GOAL OF THE EXERCISE
Give again, word for word, each line below starting at the one that contains "i18n_messages : JSValue;" and ending at the one that contains "mkProtocol b (pendingMessages".

SOURCE RECORDS
(** * The webview protocol of i18n-ally (src/protocol/index.ts)

    A shallow embedding of the [Protocol] class: the message gate
    ([postMessage]), the record relay ([setRecords], [reply]), the context
    reporter ([sendCurrentFileContext]) and the dispatcher
    ([handleMessages]), followed by the properties proved about them.

    Conventions of the embedding.
    - A JavaScript value is a [JSValue]; an object is a finite map from
      property names to values, so a [Message] is a [gmap string JSValue].
      Numbers are only copied by this code, never computed with, and are
      kept as integers.
    - The session object is a [Protocol] record with the fields of the class.
      A [World] adds what the JavaScript run time holds for it: the flush
      loops of [postMessage] that are suspended at their [await], and the
      trace of calls made so far.
    - The collaborators (loader, review tracker, configuration, active
      editor, key detector) are not part of this file of the repository: an
      [Env] is what they answer at the moment an operation runs; calls that
      act on them are recorded in the trace.
    - A function that can throw a [TypeError] returns an [option]; [None]
      is the throw.  Every throwing point of this code comes before the
      first effect of the call, so nothing is lost by not keeping a state
      with [None].
    - The promise returned by the transport is pending until the run
      fulfils it ([TransportFulfilled]); the collaborators answer without
      throwing. A transport or collaborator that fails is outside this
      development. *)

From stdpp Require Import base strings list gmap pretty.
From Stdlib Require Import ZArith Lia Ascii.

Set Warnings "-register-all".

(** ** JavaScript values *)

Inductive JSValue : Type :=
| VUndefined
| VNull
| VBool (b : bool)
| VNum (n : Z)
| VStr (s : string)
| VArr (l : list JSValue)
| VObj (o : gmap string JSValue).

(** [interface Message]: an object; [type], [_id], [keypath], ... are its
    properties, all but [type] optional. *)
Abbreviation Message := (gmap string JSValue).

(** Truthiness, as tested by [if (v)] and [v || w]. *)
Definition truthy (v : JSValue) : bool :=
  match v with
  | VUndefined | VNull => false
  | VBool b => b
  | VNum n => negb (n =? 0)%Z
  | VStr s => negb (String.eqb s "")
  | VArr _ | VObj _ => true
  end.

(** The index properties ["i"], ["i+1"], ... of an array's elements. *)
Fixpoint index_props (i : nat) (l : list JSValue) : gmap string JSValue :=
  match l with
  | [] => ∅
  | v :: l' => <[pretty i := v]> (index_props (S i) l')
  end.

Definition chars (s : string) : list JSValue :=
  (λ c, VStr (String c EmptyString)) <$> String.list_ascii_of_string s.

(** The own enumerable properties of a value: what [{...v}] copies. *)
Definition own_props (v : JSValue) : gmap string JSValue :=
  match v with
  | VObj o => o
  | VArr l => index_props 0 l
  | VStr s => index_props 0 (chars s)
  | VUndefined | VNull | VBool _ | VNum _ => ∅
  end.

(** [o.k] on an object: [undefined] when the property is absent. *)
Definition get (o : gmap string JSValue) (k : string) : JSValue :=
  default VUndefined (o !! k).

(** [v.k] on any value: a [TypeError] on [undefined] and [null]. Methods
    of the prototypes are functions and have no [JSValue]. *)
Definition member (v : JSValue) (k : string) : option JSValue :=
  match v with
  | VUndefined | VNull => None
  | VObj o => Some (get o k)
  | VArr l =>
      Some (if decide (k = "length") then VNum (Z.of_nat (length l))
            else get (index_props 0 l) k)
  | VStr s =>
      Some (if decide (k = "length") then VNum (Z.of_nat (String.length s))
            else get (index_props 0 (chars s)) k)
  | VBool _ | VNum _ => Some VUndefined
  end.

(** [v?.k] *)
Definition opt_member (v : JSValue) (k : string) : JSValue :=
  default VUndefined (member v k).

(** [v.map(f)]: only an array has a [map] to call. *)
Definition as_array (v : JSValue) : option (list JSValue) :=
  match v with
  | VArr l => Some l
  | _ => None
  end.

(** ** The session object and its run-time context *)

Inductive Mode : Type := standalone | currentFile.

Global Instance Mode_eq_dec : EqDecision Mode.
Proof. solve_decision. Defined.

(** [class Protocol]. [extendHandler] answers [boolean | undefined];
    [extendConfig] is [this.options?.extendConfig]. The transport
    [_postMessage] is the outside world: its calls are trace events. *)
Record Protocol : Type := mkProtocol {
  ready : bool;
  pendingMessages : list Message;
  _editing_key : option string;
  _mode : Mode;
  extendHandler : option (Message → option bool);
  extendConfig : JSValue
}.

(** A flush loop of [postMessage] suspended at
    [await this._postMessage(msg)]: the message whose delivery is awaited
    and the messages of its local queue still to be delivered. *)
Record Flush : Type := mkFlush {
  inflight : Message;
  remaining : list Message
}.

Inductive ReviewOp : Type :=
| promptEditDescription
| addComment
| editComment
| resolveComment
| applySuggestion
| applyTranslationCandidate
| promptEditTranslation
| discardTranslationCandidate.

(** The calls the session makes. [EvPost] is a call of [postMessage];
    [EvTransport f m] is flush loop [f] calling the transport with [m];
    [EvAwaited f m] is loop [f] resuming after that delivery's promise
    was fulfilled. The loop number is the order in which loops started. *)
Inductive Event : Type :=
| EvPost (m : Message)
| EvTransport (f : nat) (m : Message)
| EvAwaited (f : nat) (m : Message)
| EvWrite (pendings : list Message)
| EvTranslateKeys (data : JSValue)
| EvReviews (op : ReviewOp) (args : list JSValue)
| EvExecuteCommand (args : list JSValue).

Record World : Type := mkWorld {
  session : Protocol;
  flushes : gmap nat Flush;
  next_flush : nat;
  trace : list Event
}.

Record TextDocument : Type := mkTextDocument {
  languageId : string;
  fsPath : string
}.

(** What the collaborators answer. [getRecordByKey k l] is
    [loader.getRecordByKey(k, l, true)] and [getNodeByKey k] is
    [loader.getNodeByKey(k, true)]; [loader_locales] is
    [Global.loader?.locales]; [activeDocument] is
    [window.activeTextEditor?.document]; [EXT_ID] and
    [Commands_open_editor] are constants of other modules. *)
Record Env : Type := mkEnv {
  getRecordByKey : JSValue → JSValue → JSValue;
  getNodeByKey : string → JSValue;
  getShadowLocales : JSValue → JSValue;
  getValueByKey : JSValue → JSValue;
  loader_locales : option (list JSValue);
  getReviews : string → JSValue;
  isLanguageIdSupported : string → bool;
  Config_debug : JSValue;
  Config_reviewEnabled : JSValue;
  Config_getFlagName : JSValue → JSValue;
  Config_sourceLanguage : JSValue;
  Config_displayLanguage : JSValue;
  Config_enabledFrameworks : JSValue;
  Config_ignoredLocales : JSValue;
  Config_translateOverrideExisting : JSValue;
  Config_reviewUser : JSValue;
  i18n_messages : JSValue;
  activeDocument : option TextDocument;
  getKeys : TextDocument → option (list Message);
  EXT_ID : JSValue;
  Commands_open_editor : JSValue
}.

(** Field updates. *)
Definition set_ready (b : bool) (p : Protocol) : Protocol :=
  mkProtocol b (pendingMessages p) (_editing_key p) (_mode p)
             (extendHandler p) (extendConfig p).

Definition set_pendingMessages (q : list Message) (p : Protocol) : Protocol :=
  mkProtocol (ready p) q (_editing_key p) (_mode p)
             (extendHandler p) (extendConfig p).

Definition set_editing_key (k : option string) (p : Protocol) : Protocol :=
  mkProtocol (ready p) (pendingMessages p) k (_mode p)
             (extendHandler p) (extendConfig p).

Definition set_mode (v : Mode) (p : Protocol) : Protocol :=
  mkProtocol (ready p) (pendingMessages p) (_editing_key p)
             (if decide (_mode p = v) then _mode p else v)
             (extendHandler p) (extendConfig p).

Definition with_session (f : Protocol → Protocol) (w : World) : World :=
  mkWorld (f (session w)) (flushes w) (next_flush w) (trace w).

Definition emit (evs : list Event) (w : World) : World :=
  mkWorld (session w) (flushes w) (next_flush w) (trace w ++ evs).

(** [new Protocol(_postMessage, extendHandler, options)] *)
Definition new_Protocol (hook : option (Message → option bool))
    (ext : JSValue) : World :=
  mkWorld (mkProtocol false [] None standalone hook ext) ∅ 0 [].

(** ** Message queue and gate *)

(** The loop [for (const msg of pendingMessages) await this._postMessage(msg)]
    up to its first [await]: the transport is called with the first
    message and the loop is suspended with the rest. *)
Definition flush_start (queue : list Message) (w : World) : World :=
  match queue with
  | [] => w
  | msg :: rest =>
      mkWorld (session w)
              (<[next_flush w := mkFlush msg rest]> (flushes w))
              (S (next_flush w))
              (trace w ++ [EvTransport (next_flush w) msg])
  end.

Definition postMessage (message : Message) (w : World) : World :=
  let w1 :=
    emit [EvPost message]
      (with_session
         (set_pendingMessages (pendingMessages (session w) ++ [message])) w) in
  if ready (session w1) then
    flush_start (pendingMessages (session w1))
                (with_session (set_pendingMessages []) w1)
  else w1.

(** The promise awaited by loop [f] is fulfilled: the loop resumes, and
    either calls the transport with its next message and suspends again,
    or ends. *)
Definition settle (f : nat) (w : World) : World :=
  match flushes w !! f with
  | None => w
  | Some fl =>
      match remaining fl with
      | [] =>
          mkWorld (session w) (delete f (flushes w)) (next_flush w)
                  (trace w ++ [EvAwaited f (inflight fl)])
      | msg :: rest =>
          mkWorld (session w) (<[f := mkFlush msg rest]> (flushes w))
                  (next_flush w)
                  (trace w ++ [EvAwaited f (inflight fl); EvTransport f msg])
      end
  end.

(** ** Config snapshot *)

(** [get config()] *)
Definition config (e : Env) (p : Protocol) : JSValue :=
  let locales := default [] (loader_locales e) in
  VObj (own_props (extendConfig p) ∪
        list_to_map
          [ ("debug", Config_debug e);
            ("review", Config_reviewEnabled e);
            ("locales", VArr locales);
            ("flags", VArr (Config_getFlagName e <$> locales));
            ("sourceLanguage", Config_sourceLanguage e);
            ("displayLanguage", Config_displayLanguage e);
            ("enabledFrameworks", Config_enabledFrameworks e);
            ("ignoredLocales", Config_ignoredLocales e);
            ("translateOverrideExisting", Config_translateOverrideExisting e);
            ("user", Config_reviewUser e) ]).

Definition updateConfig (e : Env) (w : World) : World :=
  postMessage {[ "type" := VStr "config"; "data" := config e (session w) ]} w.

Definition updateI18nMessages (e : Env) (w : World) : World :=
  postMessage {[ "type" := VStr "i18n"; "data" := i18n_messages e ]} w.

(** ** Key and record relay *)

(** The callback of [items.map] in [setRecords]; destructuring
    [{ keypath, locale, value }] throws on [undefined] and [null]. *)
Definition pending_of (e : Env) (item : JSValue) : option Message :=
  keypath ← member item "keypath";
  locale ← member item "locale";
  value ← member item "value";
  let record := getRecordByKey e keypath locale in
  Some {[ "keypath" := keypath;
          "locale" := locale;
          "value" := value;
          "filepath" := opt_member record "filepath";
          "namespace" := opt_member (opt_member record "meta") "namespace" ]}.

Definition setRecords (e : Env) (items : JSValue) (w : World) : option World :=
  l ← as_array items;
  pendings ← mapM (pending_of e) l;
  Some (emit [EvWrite pendings] w).

(** ** Context reporter *)

(** [setContext(context = {})] *)
Definition setContext (context : JSValue) (w : World) : World :=
  let context :=
    match context with
    | VUndefined => VObj ∅
    | _ => context
    end in
  postMessage {[ "type" := VStr "context"; "data" := context ]} w.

ANSWER BELOW
  i18n_messages : JSValue;
  activeDocument : option TextDocument;
  getKeys : TextDocument → option (list Message);
  EXT_ID : JSValue;
  Commands_open_editor : JSValue
}.

(** Field updates. *)
Definition set_ready (b : bool) (p : Protocol) : Protocol :=
  mkProtocol b (pendingMessages p) (_editing_key p) (_mode p)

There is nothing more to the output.